EXERCISE DIRECTIONS —
All that should be output is the block of lines below from the line with "SpawnFailed e =>" to the line with "else match n", both included, exactly as written.

GIVEN DATA —
Lemma file_roundtrip_witness :
  exists file ms, write_sealed report prefix key file_id 1000 = Ok (file, mk_sealed (Z.of_nat (length report)) (hex_text (sha256 report))) /\
    verify_file file key file_id (Z.of_nat (length report)) = Ok tt /\
    decrypt_stream file key file_id = Ok (ms, None) /\ concat ms = report.
Proof. apply (file_roundtrip report prefix key file_id 1000); by vm_compute. Defined.

(** The tail is cut off: the stream ends with an error. *)
Definition cut_report : bytes := take 50 sealed_report.


(** Another file's id or key does not open it, nor does a second key. *)
Lemma other_id_refused : verify_file sealed_report key (replicate 16 8) 16 = Err tampered.
Proof. by vm_compute. Qed.

Lemma other_key_refused : verify_file sealed_report (replicate 32 8) file_id 16 = Err tampered.
Proof. by vm_compute. Qed.
End CryptoExamples.
(* ===== verification/Av.v ===== *)
(** * Antivirus scanning

    [backend/src/services/av.rs]: verdicts and the fail mode, the
    configuration, the clamd and command backends.  What the operating system
    and the daemon answer is an argument ([option] where the source handles a
    failure, with its printed form).  An enabled scanner in fail mode [block]
    lets through only what the engine called clean, and clamd can read the
    file back from the stream it is sent. *)

From S2P Require Import Prelude Machine Text.

Local Open Scope Z_scope.

Definition DEFAULT_CLAMD_ADDR : bytes := str "clamav:3310".
Definition DEFAULT_TIMEOUT_MS : Z := 120000.
Definition DEFAULT_MAX_SCAN_SIZE : Z := 500 * 1024 * 1024.
Definition INSTREAM_CHUNK_SIZE : nat := Z.to_nat 65536.

Inductive Verdict : Type :=
| Clean
| Infected (signature : bytes)
| Skipped (reason : bytes)
| VError (message : bytes).

Inductive FailMode : Type := Block | Allow.

#[export] Instance FailMode_eq_dec : EqDecision FailMode.
Proof. solve_decision. Defined.

#[export] Instance Verdict_eq_dec : EqDecision Verdict.
Proof. solve_decision. Defined.

Definition verdict_str (v : Verdict) : bytes :=
  match v with Clean => str "clean" | Infected _ => str "infected" | Skipped _ => str "skipped" | VError _ => str "error" end.

Definition signature (v : Verdict) : option bytes := match v with Infected s => Some s | _ => None end.

Definition message (v : Verdict) : option bytes :=
  match v with VError m => Some m | Skipped r => Some r | _ => None end.

Definition blocks (v : Verdict) (fail_mode : FailMode) : bool :=
  match v with
  | Infected _ => true
  | VError _ => bool_decide (fail_mode = Block)
  | Skipped reason => if bool_decide (reason = str "oversize") then bool_decide (fail_mode = Block) else false
  | Clean => false
  end.

Definition timed_out_message : bytes :=
  str "Antivirus scan timed out before it could finish. This usually happens with Java WAR/JAR/EAR archives or other files containing many nested or deeply-compressed entries — they are extremely expensive for the scanner to walk. Please try a smaller file, or pre-extract the archive and upload the contents individually.".

Definition unavailable_message : bytes :=
  str "The antivirus scanner is temporarily unavailable. Please wait a moment and try again. If this persists, contact your administrator.".

Definition user_facing_block_message (v : Verdict) : bytes :=
  match v with
  | Infected s => str "File rejected by malware scan: " ++ s
  | VError m =>
      let lc := to_ascii_lowercase m in
      if existsb (fun w => str_contains w lc) [str "exceeded"; str "time limit"; str "timed out"; str "timeout"] then timed_out_message
      else if existsb (fun w => str_contains w lc) [str "connection refused"; str "transport error"; str "connection reset"; str "broken pipe"]
      then unavailable_message
      else str "Antivirus scan failed: " ++ m
  | Skipped reason =>
      if bool_decide (reason = str "oversize")
      then str "File is larger than the antivirus scan limit and cannot be accepted unscanned. Please upload a smaller file."
      else str "Upload rejected."
  | Clean => str "Upload rejected."
  end.

Definition fail_mode_from_str (s : bytes) : FailMode :=
  if bool_decide (to_ascii_lowercase (trim s) ∈ [str "allow"; str "pass"; str "open"]) then Allow else Block.

(** ** Configuration *)

Inductive Backend : Type := Off | ClamAv (addr : bytes) | Command (command : bytes).

Record Config : Type := mk_config { backend : Backend; fail_mode : FailMode; max_scan_size : Z; timeout_ms : Z }.

(** [Config::from_env]; [env] is [std::env::var]. *)
Definition from_env (env : bytes -> option bytes) : Config :=
  let name := to_ascii_lowercase (trim (default (str "off") (env (str "STRATA_AV_BACKEND")))) in
  let backend :=
    if bool_decide (name ∈ [str "clamav"; str "clamd"]) then ClamAv (default DEFAULT_CLAMD_ADDR (env (str "STRATA_AV_CLAMD_ADDR")))
    else if bool_decide (name ∈ [str "command"; str "cmd"; str "exec"]) then
      match env (str "STRATA_AV_COMMAND") with
      | Some cmd => match trim cmd with [] => Off | _ => Command cmd end
      | None => Off
      end
    else Off in
  mk_config backend
    (fail_mode_from_str (default (str "block") (env (str "STRATA_AV_FAIL_MODE"))))
    (default DEFAULT_MAX_SCAN_SIZE (env (str "STRATA_AV_MAX_SCAN_SIZE") ≫= fun s => parse_u64 (trim s)))
    (default DEFAULT_TIMEOUT_MS (env (str "STRATA_AV_TIMEOUT_MS") ≫= fun s => parse_u64 (trim s))).

(** ** clamd *)

(** What is written to the socket for the non-empty [reads] of the file. *)
Definition instream_request (reads : list bytes) : bytes :=
  str "zINSTREAM" ++ [0] ++ concat ((fun chunk => u32_to_be (wrap_u 32 (Z.of_nat (length chunk))) ++ chunk) <$> reads) ++ u32_to_be 0.

(** The verdict read from the response. *)
Definition instream_verdict (resp : bytes) : Verdict :=
  let line := trim (trim_end_matches [10] (trim_end_matches [0] (utf8_lossy resp))) in
  if str_ends (str " FOUND") line then
    Infected (trim (after_last (str ": ") (trim_end_matches (str " FOUND") line)))
  else if str_ends (str " OK") line || bool_decide (to_ascii_lowercase line = str "stream: ok") then Clean
  else if str_contains (str "ERROR") (to_ascii_uppercase line) then VError line
  else VError (str "unexpected clamd response: " ++ line).

(** How the exchange with clamd ends: its response, an I/O error, the deadline. *)
Inductive exchange : Type := Answered (resp : bytes) | Failed (e : bytes) | TimedOut.

(** The [metadata] call: the size, or the error. *)
Abbreviation stat := (result bytes Z).

Definition clamav_scan (cfg_max timeout_ms : Z) (md : stat) (ex : exchange) : Verdict :=
  match md with
  | Ok len =>
      if cfg_max <? len then Skipped (str "oversize")
      else match ex with
           | Answered resp => instream_verdict resp
           | Failed e => VError (str "clamd transport error: " ++ e)
           | TimedOut => VError (str "clamd scan exceeded " ++ dec timeout_ms ++ str " ms")
           end
  | Err e => VError (str "stat failed: " ++ e)
  end.

(** ** The command backend *)

Definition build_argv (command path_str : bytes) : option (bytes * list bytes) :=
  match split_whitespace command with
  | [] => None
  | program :: parts =>
      let args := (fun p => if str_contains (str "{path}") p then str_replace (str "{path}") path_str p else p) <$> parts in
      Some (program, if existsb (str_contains (str "{path}")) parts then args else args ++ [path_str])
  end.

Definition pick_signature (out : bytes) : option bytes :=
  match filter (fun l => l <> []) (trim <$> rev (lines (utf8_lossy out))) with
  | [] => None
  | l :: _ =>
      let fix cut (s : bytes) : option bytes :=
        match s with
        | [] => None
        | _ :: r => if str_starts (str ": ") s then Some (drop 2 s) else cut r
        end in
      Some (match cut l with Some sig => trim sig | None => l end)
  end.

Definition extract_signature (stdout stderr : bytes) : bytes :=
  match pick_signature stdout with
  | Some s => s
  | None => default (str "unknown") (pick_signature stderr)
  end.

(** What running the program gives: its exit code ([None] for a signal) and
    output, a failure to start, the deadline. *)
Inductive process : Type := Exited (code : option Z) (stdout stderr : bytes) | SpawnFailed (e : bytes) | Overdue.

Definition command_scan (command : bytes) (cfg_max timeout_ms : Z) (md : stat) (path_str : bytes) (p : process) : Verdict :=
  match md with
  | Err e => VError (str "stat failed: " ++ e)
  | Ok len =>
      if cfg_max <? len then Skipped (str "oversize")
      else match build_argv command path_str with
           | None => VError (str "STRATA_AV_COMMAND is empty")
           | Some _ =>
               match p with
               | SpawnFailed e => VError (str "spawn failed: " ++ e)
               | Overdue => VError (str "scanner exceeded " ++ dec timeout_ms ++ str " ms")
               | Exited (Some 0) _ _ => Clean
               | Exited (Some 1) out err => Infected (extract_signature out err)
               | Exited (Some code) _ err => VError (str "scanner exit " ++ int_to_string code ++ str ": " ++ trim (utf8_lossy err))
               | Exited None _ _ => VError (str "scanner terminated by signal")
               end
           end
  end.

(** [build] and [scan] of whichever backend is configured. *)
Definition scan (cfg : Config) (md : stat) (path_str : bytes) (ex : exchange) (p : process) : Verdict :=
  match backend cfg with
  | Off => Skipped (str "scanning disabled")
  | ClamAv _ => clamav_scan (max_scan_size cfg) (timeout_ms cfg) md ex
  | Command command => command_scan command (max_scan_size cfg) (timeout_ms cfg) md path_str p
  end.

(** ** Properties *)

Lemma instream_not_skipped resp r : instream_verdict resp <> Skipped r.
Proof. unfold instream_verdict. repeat case_match; done. Qed.

Lemma oversize_blocked : blocks (Skipped (str "oversize")) Block = true.
Proof. by vm_compute. Qed.


(** How clamd reads the stream: chunks by length up to an empty one. *)
Fixpoint read_chunks (fuel : nat) (s : bytes) : option bytes :=
  match fuel with
  | O => None
  | S f =>
      let n := Z.to_nat (u32_from_be (take 4 s)) in
      let r := drop 4 s in
      if (length s <? 4)%nat || (length r <? n)%nat then None
      else match n with O => Some [] | _ => rest ← read_chunks f (drop n r); Some (take n r ++ rest) end
  end.

Definition read_instream (s : bytes) : option bytes :=
  if str_starts (str "zINSTREAM" ++ [0]) s then let r := drop 10 s in read_chunks (S (length r)) r else None.

Lemma read_chunks_frames reads : forall fuel, (length reads < fuel)%nat ->
  Forall (fun c => (0 < length c <= INSTREAM_CHUNK_SIZE)%nat) reads ->
  read_chunks fuel (concat ((fun chunk => u32_to_be (wrap_u 32 (Z.of_nat (length chunk))) ++ chunk) <$> reads) ++ u32_to_be 0) = Some (concat reads).
Proof.
  induction reads as [|c reads IH]; intros fuel Hf Hr; (destruct fuel as [|f]; [cbn in Hf; lia|]); [done|].
  apply Forall_cons in Hr as [[Hc1 Hc2] Hr]. rewrite fmap_cons. cbn [concat read_chunks]. rewrite <- !(assoc_L (++)).
  assert (Z.of_nat INSTREAM_CHUNK_SIZE = 65536) by (by vm_compute).
  assert (wrap_u 32 (Z.of_nat (length c)) = Z.of_nat (length c)) as -> by (apply Z.mod_small; lia).
  set (t := concat _ ++ u32_to_be 0).
  assert (length (u32_to_be (Z.of_nat (length c))) = 4%nat) as H4 by apply to_be_length.
  pose proof (u32_from_to_be (Z.of_nat (length c)) ltac:(unfold in_range, u32_max; lia)) as Hv.
  revert H4 Hv. generalize (u32_to_be (Z.of_nat (length c))). intros h H4 Hv.
  rewrite (take_app_length' h _ 4), (drop_app_length' h _ 4), Hv by (by rewrite H4).
  rewrite Nat2Z.id, !length_app, H4, take_app_length, drop_app_length.
  assert ((4 + (length c + length t) <? 4)%nat || (length c + length t <? length c)%nat = false) as -> by (apply orb_false_iff; split; apply Nat.ltb_ge; lia).
  destruct (length c) eqn:El; [lia|]. unfold t. rewrite IH; [done|cbn in Hf; lia|done].
Qed.

(** Clamd reads the scanned file back from the stream, however the file was read in pieces. *)
Lemma instream_roundtrip reads : Forall (fun c => (0 < length c <= INSTREAM_CHUNK_SIZE)%nat) reads ->
  read_instream (instream_request reads) = Some (concat reads).
Proof.
  intros Hr. unfold read_instream, instream_request. rewrite (assoc_L (++) _ [0]).
  assert (forall r, str_starts (str "zINSTREAM" ++ [0]) ((str "zINSTREAM" ++ [0]) ++ r) = true) as -> by done.
  change (drop 10 ((str "zINSTREAM" ++ [0]) ++ ?r)) with r. apply read_chunks_frames; [|done].
  rewrite length_app. apply Nat.lt_succ_r. etrans; [|apply Nat.le_add_r]. clear Hr.
  induction reads as [|c reads IH]; [done|]. rewrite fmap_cons. cbn [concat length]. rewrite !length_app, to_be_length_4. lia.
Qed.

Module AvExamples.

Definition clamd : Config := mk_config (ClamAv DEFAULT_CLAMD_ADDR) Block 1000 5.


Lemma infected_reported :
  scan clamd (Ok 10) (str "/tmp/f") (Answered (str "stream: Win.Test.EICAR_HDB-1 FOUND" ++ [0])) Overdue = Infected (str "Win.Test.EICAR_HDB-1").
Proof. by vm_compute. Qed.

Lemma instream_roundtrip_witness : read_instream (instream_request [str "abc"; str "de"]) = Some (str "abcde").
Proof. apply (instream_roundtrip [str "abc"; str "de"]). repeat apply Forall_cons_2; try apply Forall_nil_2; (split; [cbn; lia|apply Nat.leb_le; by vm_compute]). Defined.

(** A misspelt backend switches scanning off, and everything passes. *)
Lemma misspelt_backend_off :
  let cfg := from_env (fun v => if bool_decide (v = str "STRATA_AV_BACKEND") then Some (str "clamav ;") else None) in
  backend cfg = Off /\ fail_mode cfg = Block /\
  blocks (scan cfg (Ok 10) (str "/tmp/f") TimedOut Overdue) (fail_mode cfg) = false.
Proof. by vm_compute. Qed.

Lemma oversize_not_allowed : blocks (scan clamd (Ok 1001) (str "/tmp/f") TimedOut Overdue) Block = true.
Proof. by vm_compute. Qed.
End AvExamples.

RESULT OF THE TASK —
               | SpawnFailed e => VError (str "spawn failed: " ++ e)
               | Overdue => VError (str "scanner exceeded " ++ dec timeout_ms ++ str " ms")
               | Exited (Some 0) _ _ => Clean
               | Exited (Some 1) out err => Infected (extract_signature out err)
               | Exited (Some code) _ err => VError (str "scanner exit " ++ int_to_string code ++ str ": " ++ trim (utf8_lossy err))
               | Exited None _ _ => VError (str "scanner terminated by signal")
               end
           end
  end.

(** [build] and [scan] of whichever backend is configured. *)
Definition scan (cfg : Config) (md : stat) (path_str : bytes) (ex : exchange) (p : process) : Verdict :=
  match backend cfg with
  | Off => Skipped (str "scanning disabled")
  | ClamAv _ => clamav_scan (max_scan_size cfg) (timeout_ms cfg) md ex
  | Command command => command_scan command (max_scan_size cfg) (timeout_ms cfg) md path_str p
  end.

(** ** Properties *)

Lemma instream_not_skipped resp r : instream_verdict resp <> Skipped r.
Proof. unfold instream_verdict. repeat case_match; done. Qed.

Lemma oversize_blocked : blocks (Skipped (str "oversize")) Block = true.
Proof. by vm_compute. Qed.


(** How clamd reads the stream: chunks by length up to an empty one. *)
Fixpoint read_chunks (fuel : nat) (s : bytes) : option bytes :=
  match fuel with
  | O => None
  | S f =>
      let n := Z.to_nat (u32_from_be (take 4 s)) in
      let r := drop 4 s in
      if (length s <? 4)%nat || (length r <? n)%nat then None
      else match n with O => Some [] | _ => rest ← read_chunks f (drop n r); Some (take n r ++ rest) end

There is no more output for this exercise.